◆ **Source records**

____________

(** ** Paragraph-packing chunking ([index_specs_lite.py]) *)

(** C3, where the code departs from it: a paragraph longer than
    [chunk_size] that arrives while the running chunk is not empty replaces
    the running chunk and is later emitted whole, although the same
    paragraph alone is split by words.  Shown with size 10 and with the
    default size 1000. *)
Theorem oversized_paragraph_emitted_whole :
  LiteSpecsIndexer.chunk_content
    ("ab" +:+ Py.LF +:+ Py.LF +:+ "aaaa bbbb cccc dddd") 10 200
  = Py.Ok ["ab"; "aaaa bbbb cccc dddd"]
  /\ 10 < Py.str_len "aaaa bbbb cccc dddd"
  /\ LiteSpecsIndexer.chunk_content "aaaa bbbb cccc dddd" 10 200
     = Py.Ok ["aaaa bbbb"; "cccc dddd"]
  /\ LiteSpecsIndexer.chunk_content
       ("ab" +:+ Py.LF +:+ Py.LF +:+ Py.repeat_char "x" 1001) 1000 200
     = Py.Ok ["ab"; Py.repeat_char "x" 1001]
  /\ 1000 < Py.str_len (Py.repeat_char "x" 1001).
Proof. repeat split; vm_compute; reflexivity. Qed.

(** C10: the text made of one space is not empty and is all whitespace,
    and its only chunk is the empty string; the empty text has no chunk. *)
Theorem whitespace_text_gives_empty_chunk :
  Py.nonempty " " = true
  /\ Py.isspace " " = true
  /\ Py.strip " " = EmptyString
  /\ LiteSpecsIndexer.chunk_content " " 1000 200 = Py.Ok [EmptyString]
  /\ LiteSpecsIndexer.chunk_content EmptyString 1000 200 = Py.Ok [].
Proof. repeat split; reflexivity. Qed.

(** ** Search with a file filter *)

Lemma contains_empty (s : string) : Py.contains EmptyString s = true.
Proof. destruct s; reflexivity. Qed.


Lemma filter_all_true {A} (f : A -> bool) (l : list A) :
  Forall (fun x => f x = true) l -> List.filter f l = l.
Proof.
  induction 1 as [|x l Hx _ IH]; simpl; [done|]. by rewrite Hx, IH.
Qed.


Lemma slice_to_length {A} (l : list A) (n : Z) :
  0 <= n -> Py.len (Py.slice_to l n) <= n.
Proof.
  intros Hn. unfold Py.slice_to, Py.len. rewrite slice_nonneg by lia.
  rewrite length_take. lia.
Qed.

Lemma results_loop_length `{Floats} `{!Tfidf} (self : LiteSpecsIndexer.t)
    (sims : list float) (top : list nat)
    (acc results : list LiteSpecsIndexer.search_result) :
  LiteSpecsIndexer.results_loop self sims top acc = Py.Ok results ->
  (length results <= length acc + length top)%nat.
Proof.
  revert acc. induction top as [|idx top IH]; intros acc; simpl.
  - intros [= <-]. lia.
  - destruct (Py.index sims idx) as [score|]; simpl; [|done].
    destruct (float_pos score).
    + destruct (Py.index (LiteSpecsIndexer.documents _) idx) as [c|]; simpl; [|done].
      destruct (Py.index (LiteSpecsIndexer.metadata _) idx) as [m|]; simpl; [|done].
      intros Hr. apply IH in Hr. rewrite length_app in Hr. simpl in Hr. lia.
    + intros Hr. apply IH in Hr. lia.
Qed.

____________

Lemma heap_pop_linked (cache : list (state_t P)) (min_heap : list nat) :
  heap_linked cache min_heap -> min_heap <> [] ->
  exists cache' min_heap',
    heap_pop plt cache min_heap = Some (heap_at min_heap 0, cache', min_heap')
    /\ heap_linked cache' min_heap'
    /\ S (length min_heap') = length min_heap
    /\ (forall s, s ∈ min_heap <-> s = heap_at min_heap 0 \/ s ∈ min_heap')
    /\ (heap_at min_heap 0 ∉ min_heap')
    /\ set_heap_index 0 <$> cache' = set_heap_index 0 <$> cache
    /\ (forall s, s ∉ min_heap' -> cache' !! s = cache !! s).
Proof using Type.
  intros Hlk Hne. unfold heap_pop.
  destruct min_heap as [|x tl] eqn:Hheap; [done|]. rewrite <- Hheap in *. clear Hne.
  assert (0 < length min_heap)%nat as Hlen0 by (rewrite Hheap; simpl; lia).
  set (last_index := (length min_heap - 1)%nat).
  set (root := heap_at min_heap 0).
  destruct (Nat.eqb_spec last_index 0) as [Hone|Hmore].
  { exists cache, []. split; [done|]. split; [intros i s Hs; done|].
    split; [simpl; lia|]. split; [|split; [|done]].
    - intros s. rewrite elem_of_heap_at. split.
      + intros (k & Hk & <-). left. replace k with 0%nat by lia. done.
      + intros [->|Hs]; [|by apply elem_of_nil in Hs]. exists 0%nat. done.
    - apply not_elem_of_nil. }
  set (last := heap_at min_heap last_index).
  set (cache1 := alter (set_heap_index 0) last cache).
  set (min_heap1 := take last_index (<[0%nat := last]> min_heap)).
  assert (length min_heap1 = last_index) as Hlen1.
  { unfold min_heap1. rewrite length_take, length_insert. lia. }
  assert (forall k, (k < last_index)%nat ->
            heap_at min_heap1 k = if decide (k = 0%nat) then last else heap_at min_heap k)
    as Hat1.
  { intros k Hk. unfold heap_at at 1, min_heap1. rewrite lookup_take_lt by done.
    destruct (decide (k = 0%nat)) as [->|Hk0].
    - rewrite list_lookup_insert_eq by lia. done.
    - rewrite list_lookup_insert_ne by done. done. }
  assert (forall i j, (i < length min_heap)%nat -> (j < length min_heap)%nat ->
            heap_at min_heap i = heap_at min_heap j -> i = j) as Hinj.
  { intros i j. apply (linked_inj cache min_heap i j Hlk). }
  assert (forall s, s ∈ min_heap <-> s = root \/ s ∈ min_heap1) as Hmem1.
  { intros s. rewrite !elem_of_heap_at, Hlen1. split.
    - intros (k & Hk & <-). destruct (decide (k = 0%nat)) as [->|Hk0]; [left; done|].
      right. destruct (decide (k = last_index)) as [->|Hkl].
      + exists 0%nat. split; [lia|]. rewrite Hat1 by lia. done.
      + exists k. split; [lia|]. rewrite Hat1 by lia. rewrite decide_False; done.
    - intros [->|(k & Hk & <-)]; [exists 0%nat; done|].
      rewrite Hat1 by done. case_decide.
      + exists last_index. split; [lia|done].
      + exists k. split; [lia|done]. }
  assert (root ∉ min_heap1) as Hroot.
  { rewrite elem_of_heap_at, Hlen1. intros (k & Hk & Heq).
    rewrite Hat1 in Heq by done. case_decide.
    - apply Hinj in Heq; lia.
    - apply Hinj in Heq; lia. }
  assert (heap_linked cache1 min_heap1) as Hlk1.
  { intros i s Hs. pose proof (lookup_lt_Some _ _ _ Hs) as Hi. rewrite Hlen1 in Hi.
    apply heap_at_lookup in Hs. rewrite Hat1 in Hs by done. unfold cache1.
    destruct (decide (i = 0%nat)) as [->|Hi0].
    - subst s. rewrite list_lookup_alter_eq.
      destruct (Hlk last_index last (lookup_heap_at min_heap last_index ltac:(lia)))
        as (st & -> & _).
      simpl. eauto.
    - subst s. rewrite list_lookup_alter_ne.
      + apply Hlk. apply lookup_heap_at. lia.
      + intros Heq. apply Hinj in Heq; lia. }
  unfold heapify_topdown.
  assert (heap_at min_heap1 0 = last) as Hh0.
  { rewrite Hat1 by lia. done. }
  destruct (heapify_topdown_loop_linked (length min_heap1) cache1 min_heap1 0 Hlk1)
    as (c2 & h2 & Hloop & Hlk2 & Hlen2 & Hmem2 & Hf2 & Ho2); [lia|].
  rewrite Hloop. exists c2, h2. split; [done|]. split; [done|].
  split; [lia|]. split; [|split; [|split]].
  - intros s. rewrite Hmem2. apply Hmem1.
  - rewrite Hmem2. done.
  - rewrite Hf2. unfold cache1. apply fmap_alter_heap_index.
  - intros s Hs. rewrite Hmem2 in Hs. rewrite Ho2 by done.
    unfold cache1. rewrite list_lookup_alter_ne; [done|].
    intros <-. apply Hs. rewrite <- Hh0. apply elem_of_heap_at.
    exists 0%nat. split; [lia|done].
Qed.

____________

◆ **ABOUT THIS TASK**
Above are the records; repeat exactly the lines from the one holding "destruct (float_pos score)." down to the one holding "intros Hr. apply IH in Hr. rewrite", end lines included.

◆ **TASK SOLUTION**
    destruct (float_pos score).
    + destruct (Py.index (LiteSpecsIndexer.documents _) idx) as [c|]; simpl; [|done].
      destruct (Py.index (LiteSpecsIndexer.metadata _) idx) as [m|]; simpl; [|done].
      intros Hr. apply IH in Hr. rewrite length_app in Hr. simpl in Hr. lia.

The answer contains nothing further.